— Exercise objective —
Check each line of the entries. Copy the ones that contain the string "units".

Items from a dataset
(** * The profile / user-administration controller

    A shallow embedding of the Express handlers of the user controller
    (getProfile, updateProfile, changePassword, deactivateMe,
    findUsersByEmails, getAllUsers, updateUserById, deleteUserById,
    getUserById) together with the part of the JavaScript value semantics
    and of the document store they rely on.

    Handlers are written in a small state-and-exit monad: the state is the
    document store plus the log of the queries issued so far, and an early
    [return next(err)] or [res.status(..).json(..)] leaves the handler with
    an outcome. *)

From Stdlib Require Import ZArith List String Ascii Bool Lia DecimalString.
Import ListNotations.
Local Open Scope string_scope.
Set Warnings "-register-all".

(** ** JavaScript values *)

Module JS.

(** The values a parsed JSON body or a stored document can hold.  Numbers
    are the integral ones; strings are sequences of code units below 256. *)
Inductive jsval : Type :=
| JUndefined
| JNull
| JBool (b : bool)
| JNum (n : Z)
| JStr (s : string)
| JArr (elems : list jsval)
| JObj (fields : list (string * jsval)).

(** A plain object: its own properties in insertion order. *)
Definition obj := list (string * jsval).

(** ToBoolean: what [if (v)], [!v] and [v || w] test. *)
Definition truthy (v : jsval) : bool :=
  match v with
  | JUndefined | JNull => false
  | JBool b => b
  | JNum n => negb (Z.eqb n 0)
  | JStr s => negb (String.eqb s "")
  | JArr _ | JObj _ => true
  end.

(** [a || b] *)
Definition or (a b : jsval) : jsval := if truthy a then a else b.

(** [a === b] for two values that were built separately: primitives are
    compared by value, two arrays or two objects are never the same
    reference. *)
Definition strict_eq (a b : jsval) : bool :=
  match a, b with
  | JUndefined, JUndefined => true
  | JNull, JNull => true
  | JBool x, JBool y => Bool.eqb x y
  | JNum x, JNum y => Z.eqb x y
  | JStr x, JStr y => String.eqb x y
  | _, _ => false
  end.

(** [o[k]] on a plain object *)
Fixpoint lookup (k : string) (o : obj) : jsval :=
  match o with
  | [] => JUndefined
  | (k', v) :: rest => if String.eqb k k' then v else lookup k rest
  end.

Fixpoint has_key (k : string) (o : obj) : bool :=
  match o with
  | [] => false
  | (k', _) :: rest => if String.eqb k k' then true else has_key k rest
  end.

(** [o[k] = v]: an existing property keeps its place, a new one is added
    at the end. *)
Fixpoint set (k : string) (v : jsval) (o : obj) : obj :=
  match o with
  | [] => [(k, v)]
  | (k', v') :: rest =>
      if String.eqb k k' then (k', v) :: rest else (k', v') :: set k v rest
  end.

(** [delete o[k]] *)
Fixpoint del (k : string) (o : obj) : obj :=
  match o with
  | [] => []
  | (k', v') :: rest =>
      if String.eqb k k' then del k rest else (k', v') :: del k rest
  end.

(** [Object.keys(o)] *)
Definition keys (o : obj) : list string := map fst o.

(** [v.k] where [v] is neither [undefined] nor [null]; the named
    properties read by the controller are never the built-in ones of
    strings and arrays, so these have none of them. *)
Definition get (v : jsval) (k : string) : jsval :=
  match v with
  | JObj o => lookup k o
  | _ => JUndefined
  end.

(** [v.k] in general: reading a property of [undefined] or [null] throws a
    TypeError, rendered as [None]. *)
Definition member (v : jsval) (k : string) : option jsval :=
  match v with
  | JUndefined | JNull => None
  | _ => Some (get v k)
  end.

(** [arr.includes(x)] over values built separately from [x]. *)
Definition includes (l : list jsval) (x : jsval) : bool :=
  existsb (fun y => strict_eq y x) l.

(** [list.includes(k)] on an array of string literals *)
Definition includes_str (l : list string) (k : string) : bool :=
  existsb (String.eqb k) l.

Definition string_of_Z (n : Z) : string := NilZero.string_of_int (Z.to_int n).

(** [arr.join(sep)] once every element is a string *)
Fixpoint join (sep : string) (l : list string) : string :=
  match l with
  | [] => ""
  | [s] => s
  | s :: rest => s ++ sep ++ join sep rest
  end.

(** ToString, as applied by template literals and by [RegExp.test].  A
    number is printed as its decimal digits, which is its ToString as
    long as it is a safe integer ([safe_numbers] below); beyond 2^53 the
    digits need not be these, and from 1e21 on the exponent notation is
    used. *)
Fixpoint toString (v : jsval) : string :=
  match v with
  | JUndefined => "undefined"
  | JNull => "null"
  | JBool true => "true"
  | JBool false => "false"
  | JNum n => string_of_Z n
  | JStr s => s
  | JArr l =>
      join "," (map (fun x => match x with
                              | JUndefined | JNull => ""
                              | _ => toString x
                              end) l)
  | JObj _ => "[object Object]"
  end.

(** [arr.join(sep)]: [undefined] and [null] elements give the empty
    string, the others their ToString. *)
Definition array_join (sep : string) (l : list jsval) : string :=
  join sep (map (fun x => match x with
                          | JUndefined | JNull => ""
                          | _ => toString x
                          end) l).

(** [Array.isArray(v)] *)
Definition isArray (v : jsval) : bool :=
  match v with JArr _ => true | _ => false end.

(** The elements of an array value. *)
Definition elements (v : jsval) : list jsval :=
  match v with JArr l => l | _ => [] end.

(** White space and line terminators among the code units below 256:
    TAB, LF, VT, FF, CR, SP and NBSP. *)
Definition is_space (c : ascii) : bool :=
  let n := nat_of_ascii c in
  ((9 <=? n) && (n <=? 13) || (n =? 32) || (n =? 160))%nat.

Fixpoint trim_start (s : string) : string :=
  match s with
  | EmptyString => EmptyString
  | String c rest => if is_space c then trim_start rest else s
  end.

Fixpoint rev_string (acc s : string) : string :=
  match s with
  | EmptyString => acc
  | String c rest => rev_string (String c acc) rest
  end.

(** [s.trim()] *)
Definition trim (s : string) : string :=
  rev_string "" (trim_start (rev_string "" (trim_start s))).

End JS.
Import JS.

(** ** Regular expressions

    Anchored matching by derivatives, enough for the pattern the
    controller tests e-mail addresses with. *)

Module Regex.

Inductive re : Type :=
| Void
| Eps
| Class (p : ascii -> bool)
| Seq (r1 r2 : re)
| Alt (r1 r2 : re)
| Star (r : re)
| Plus (r : re).

Fixpoint nullable (r : re) : bool :=
  match r with
  | Void => false
  | Eps => true
  | Class _ => false
  | Seq r1 r2 => nullable r1 && nullable r2
  | Alt r1 r2 => nullable r1 || nullable r2
  | Star _ => true
  | Plus r => nullable r
  end.

Fixpoint deriv (c : ascii) (r : re) : re :=
  match r with
  | Void | Eps => Void
  | Class p => if p c then Eps else Void
  | Seq r1 r2 =>
      if nullable r1
      then Alt (Seq (deriv c r1) r2) (deriv c r2)
      else Seq (deriv c r1) r2
  | Alt r1 r2 => Alt (deriv c r1) (deriv c r2)
  | Star r => Seq (deriv c r) (Star r)
  | Plus r => Seq (deriv c r) (Star r)
  end.

(** [/^r$/.test(s)] *)
Fixpoint test (r : re) (s : string) : bool :=
  match s with
  | EmptyString => nullable r
  | String c rest => test (deriv c r) rest
  end.

Definition chr (a : ascii) : re := Class (Ascii.eqb a).

End Regex.

(** ** The document store *)

Module Mongo.

(** The two collections the controller queries.  A document is the object
    of its fields; ids are held in [_id].  Schema casting, defaults and
    validators are declared with the models, not in the controller: the
    store applies an update as it is given. *)
Record store : Type := {
  Users : list obj;
  Skills : list obj
}.

(** A condition on one field of a filter: [{ k: v }] or
    [{ k: { $in: vs } }]. *)
Inductive cond : Type :=
| Is (v : jsval)
| AnyOf (vs : list jsval).

Definition filter_doc : Type := list (string * cond).

(** The queries a handler sends, in the order it sends them. *)
Inductive dbop : Type :=
| UserFindById (id : jsval)
| UserFind (q : filter_doc)
| UserFindByIdAndUpdate (id : jsval) (update : obj)
| UserSave (doc : obj)
| UserFindByIdAndDelete (id : jsval)
| SkillFindOne (q : filter_doc)
| SkillPopulate.

(** Whether a query reads or writes the user collection. *)
Definition on_users (op : dbop) : bool :=
  match op with
  | SkillFindOne _ | SkillPopulate => false
  | _ => true
  end.

(** Equality condition [{ field: q }] on a scalar field.  [null] also
    matches an absent field; [undefined], arrays and objects select
    nothing.  This is the reading of a condition whose value is a string
    or a boolean of the type of the path, as the controller builds them
    from its own constants, from [req.user] and from strings of the body.
    A value that Mongoose would cast to the type of the path (a number
    for a String path) or read as an operator (an object with [$] keys)
    is not described by it; the statements that depend on a match take
    the value to be a string. *)
Definition matches (stored q : jsval) : bool :=
  match q with
  | JNull => match stored with JNull | JUndefined => true | _ => false end
  | JBool _ | JNum _ | JStr _ => strict_eq stored q
  | JUndefined | JArr _ | JObj _ => false
  end.

(** The document has this [_id].  Ids are held as the strings ObjectIds
    print as and compared as such.  Mongoose casts the id of a query to
    an ObjectId first, which ignores the case of the hexadecimal digits:
    the comparison of strings is the comparison of ids when the id of
    the query is in the printed form, as [req.user._id] is, and as
    [canonical_id] below requires of a request id. *)
Definition has_id (id : jsval) (d : obj) : bool := matches (lookup "_id" d) id.

Definition holds (d : obj) (kc : string * cond) : bool :=
  match snd kc with
  | Is v => matches (lookup (fst kc) d) v
  | AnyOf vs => existsb (matches (lookup (fst kc) d)) vs
  end.

(** Whether document [d] passes filter [q]. *)
Definition satisfies (q : filter_doc) (d : obj) : bool := forallb (holds d) q.

Fixpoint update_first (p : obj -> bool) (f : obj -> obj) (l : list obj)
  : list obj :=
  match l with
  | [] => []
  | d :: rest => if p d then f d :: rest else d :: update_first p f rest
  end.

Fixpoint remove_first (p : obj -> bool) (l : list obj) : list obj :=
  match l with
  | [] => []
  | d :: rest => if p d then rest else d :: remove_first p rest
  end.

(** The update document [{ k1: v1, ... }] applied to [d]. *)
Definition assign (update : obj) (d : obj) : obj :=
  fold_left (fun acc kv => set (fst kv) (snd kv) acc) update d.

(** [.select('-k1 -k2 ...')] *)
Definition select_minus (ks : list string) (d : obj) : obj :=
  fold_right del d ks.

(** [.select('k1 k2 ...')] *)
Definition select_only (ks : list string) (d : obj) : obj :=
  filter (fun kv => includes_str ks (fst kv)) d.

End Mongo.
Import Mongo.

(** ** Handlers as state-and-exit computations *)

(** What the error middleware receives through [next(err)]: an
    application error with its message and status code, or an exception
    caught by the handler's [try]. *)
Inductive error : Type :=
| AppError (message : string) (statusCode : Z)
| TypeError.

(** How a handler ends: [res.status(c).json(b)] or [next(err)]. *)
Inductive outcome : Type :=
| Json (status : Z) (body : jsval)
| Next (err : error).

Record world : Type := {
  db : store;
  log : list dbop
}.

Inductive step (A : Type) : Type :=
| Val (a : A)
| Exit (o : outcome).
Arguments Val {A} a.
Arguments Exit {A} o.

Definition M (A : Type) : Type := world -> step A * world.

Definition ret {A} (a : A) : M A := fun w => (Val a, w).

Definition bind {A B} (m : M A) (k : A -> M B) : M B :=
  fun w => match m w with
           | (Val a, w') => k a w'
           | (Exit o, w') => (Exit o, w')
           end.

Notation "x <- m ;; k" := (bind m (fun x => k))
  (at level 61, m at next level, right associativity).
Notation "m ;;; k" := (bind m (fun _ => k))
  (at level 61, right associativity).

Definition exit {A} (o : outcome) : M A := fun w => (Exit o, w).

(** [return next(err)] *)
Definition next {A} (e : error) : M A := exit (Next e).

(** [return res.status(c).json(b)] *)
Definition respond {A} (c : Z) (b : jsval) : M A := exit (Json c b).

(** An exception inside [try { ... } catch (err) { next(err) }]. *)
Definition throw {A} (e : error) : M A := next e.

Definition query {A} (op : dbop) (f : store -> A * store) : M A :=
  fun w => let (a, s) := f (db w) in
           (Val a, {| db := s; log := log w ++ [op] |}).

Fixpoint for_each {A} (l : list A) (f : A -> M unit) : M unit :=
  match l with
  | [] => ret tt
  | x :: rest => f x ;;; for_each rest f
  end.

(** [v.k] with the TypeError of a missing receiver. *)
Definition prop (v : jsval) (k : string) : M jsval :=
  match member v k with
  | Some x => ret x
  | None => throw TypeError
  end.

(** [v.trim()] *)
Definition call_trim (v : jsval) : M jsval :=
  match v with
  | JStr s => ret (JStr (trim s))
  | _ => throw TypeError
  end.

(** [v.toString()] *)
Definition call_toString (v : jsval) : M string :=
  match v with
  | JUndefined | JNull => throw TypeError
  | _ => ret (toString v)
  end.

(** A handler always ends with an outcome. *)
Definition handler : Type := M Empty_set.

Record result : Type := {
  res : outcome;
  store_after : store;
  trace : list dbop
}.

— Answer to this problem —
    are the integral ones; strings are sequences of code units below 256. *)
(** White space and line terminators among the code units below 256:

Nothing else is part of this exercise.